- Input material -
(** [category] is [None] when the argument is left out. *)
Definition calculate_llm_fallback_confidence
    (transaction : Dict.t) (category : option string) : Q :=
  let quality_score := calculate_transaction_quality_score transaction in
  let base_confidence := 0.3 + quality_score * 0.4 in
  let base_confidence :=
    if truthy_opt category then
      let easy_categories := ["transfer"; "salary"; "fees"] in
      let base_confidence :=
        if List.existsb (String.eqb (get_or category "")) easy_categories
        then base_confidence + 0.1
        else base_confidence in
      if String.eqb (get_or category "") "vendor_payment"
      then base_confidence - 0.05
      else base_confidence
    else base_confidence in
  py_max 0.2 (py_min base_confidence 0.8).


End ConfidenceFallback.

(** ** [VendorMatcher]: creating vendors *)

(** The value under ["nicknames"] in the enrichment dictionary: a string or
    a list of strings. *)
Inductive nicknames_value : Type :=
| NickStr (s : string)
| NickList (l : list string).

(** The enrichment dictionary handed to [create_or_get_vendor], restricted
    to the keys that end in the modelled columns of [vendors]; [None] is a
    missing key. *)
Module VendorInfo.
Record t : Type := mk {
  name : option string;
  nicknames : option nicknames_value;
  domain : option string
}.
End VendorInfo.

(** [_format_nicknames(vendor_info.get('nicknames', []))] *)
Definition _format_nicknames (nicknames : option nicknames_value) : string :=
  match nicknames with
  | None => ""
  | Some (NickStr s) => s
  | Some (NickList l) =>
      PyStr.join "," (List.map PyStr.strip (List.filter PyStr.truthy l))
  end.

(** What [create_or_get_vendor] hands back: a row of the table, or the
    [Vendor] object that could not be saved. *)
Inductive vendor_object : Type :=
| Stored (row : Vendor.t)
| Unsaved (name : string) (nicknames : string) (domain : option string).

(** The [UNIQUE] constraint on [vendors.name]: the commit of a new row
    fails when a row has the same name. *)
Definition name_taken (table : list Vendor.t) (name : string) : bool :=
  List.existsb (fun v => String.eqb (Vendor.name v) name) table.

(** The key the table gives to a new row. *)
Definition next_id (table : list Vendor.t) : Z :=
  (1 + List.fold_right Z.max 0 (List.map Vendor.id table))%Z.

Section VendorCreation.
Context {DL : Difflib}.

(** The session is the table: the functions return it as the call leaves
    it.  The commit raises when the name is taken; the handler rolls back
    and looks the name up again. *)
Definition _create_new_vendor (db_session : list Vendor.t)
    (vendor_name : string) (vendor_info : VendorInfo.t)
  : vendor_object * list Vendor.t :=
  let name := get_or (VendorInfo.name vendor_info) vendor_name in
  let nicknames := _format_nicknames (VendorInfo.nicknames vendor_info) in
  let domain := VendorInfo.domain vendor_info in
  if name_taken db_session name then
    match List.find (fun v => ilike name (Vendor.name v)) db_session with
    | Some existing => (Stored existing, db_session)
    | None => (Unsaved name nicknames domain, db_session)
    end
  else
    let vendor := Vendor.mk (next_id db_session) name (Some nicknames) domain in
    (Stored vendor, (db_session ++ [vendor])%list).

Definition create_or_get_vendor (db_session : list Vendor.t)
    (vendor_name : string) (vendor_info : VendorInfo.t)
  : vendor_object * list Vendor.t :=
  match fst (find_existing_vendor db_session vendor_name) with
  | Some existing_match => (Stored (fst existing_match), db_session)
  | None =>
      let enriched_name := get_or (VendorInfo.name vendor_info) vendor_name in
      match
        (if negb (String.eqb enriched_name vendor_name)
         then fst (find_existing_vendor db_session enriched_name)
         else None)
      with
      | Some enriched_match => (Stored (fst enriched_match), db_session)
      | None => _create_new_vendor db_session vendor_name vendor_info
      end
  end.

End VendorCreation.

(** The character [c] does not occur in [s]. *)
Fixpoint lacks (c : ascii) (s : string) : bool :=
  match s with
  | EmptyString => true
  | String d s' => negb (Ascii.eqb d c) && lacks c s'
  end.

- Work to complete -
Quote, word for word, every line from the top of the entries through the line that holds "if List.existsb (String.eqb".

- Answer to the problem -
(** [category] is [None] when the argument is left out. *)
Definition calculate_llm_fallback_confidence
    (transaction : Dict.t) (category : option string) : Q :=
  let quality_score := calculate_transaction_quality_score transaction in
  let base_confidence := 0.3 + quality_score * 0.4 in
  let base_confidence :=
    if truthy_opt category then
      let easy_categories := ["transfer"; "salary"; "fees"] in
      let base_confidence :=
        if List.existsb (String.eqb (get_or category "")) easy_categories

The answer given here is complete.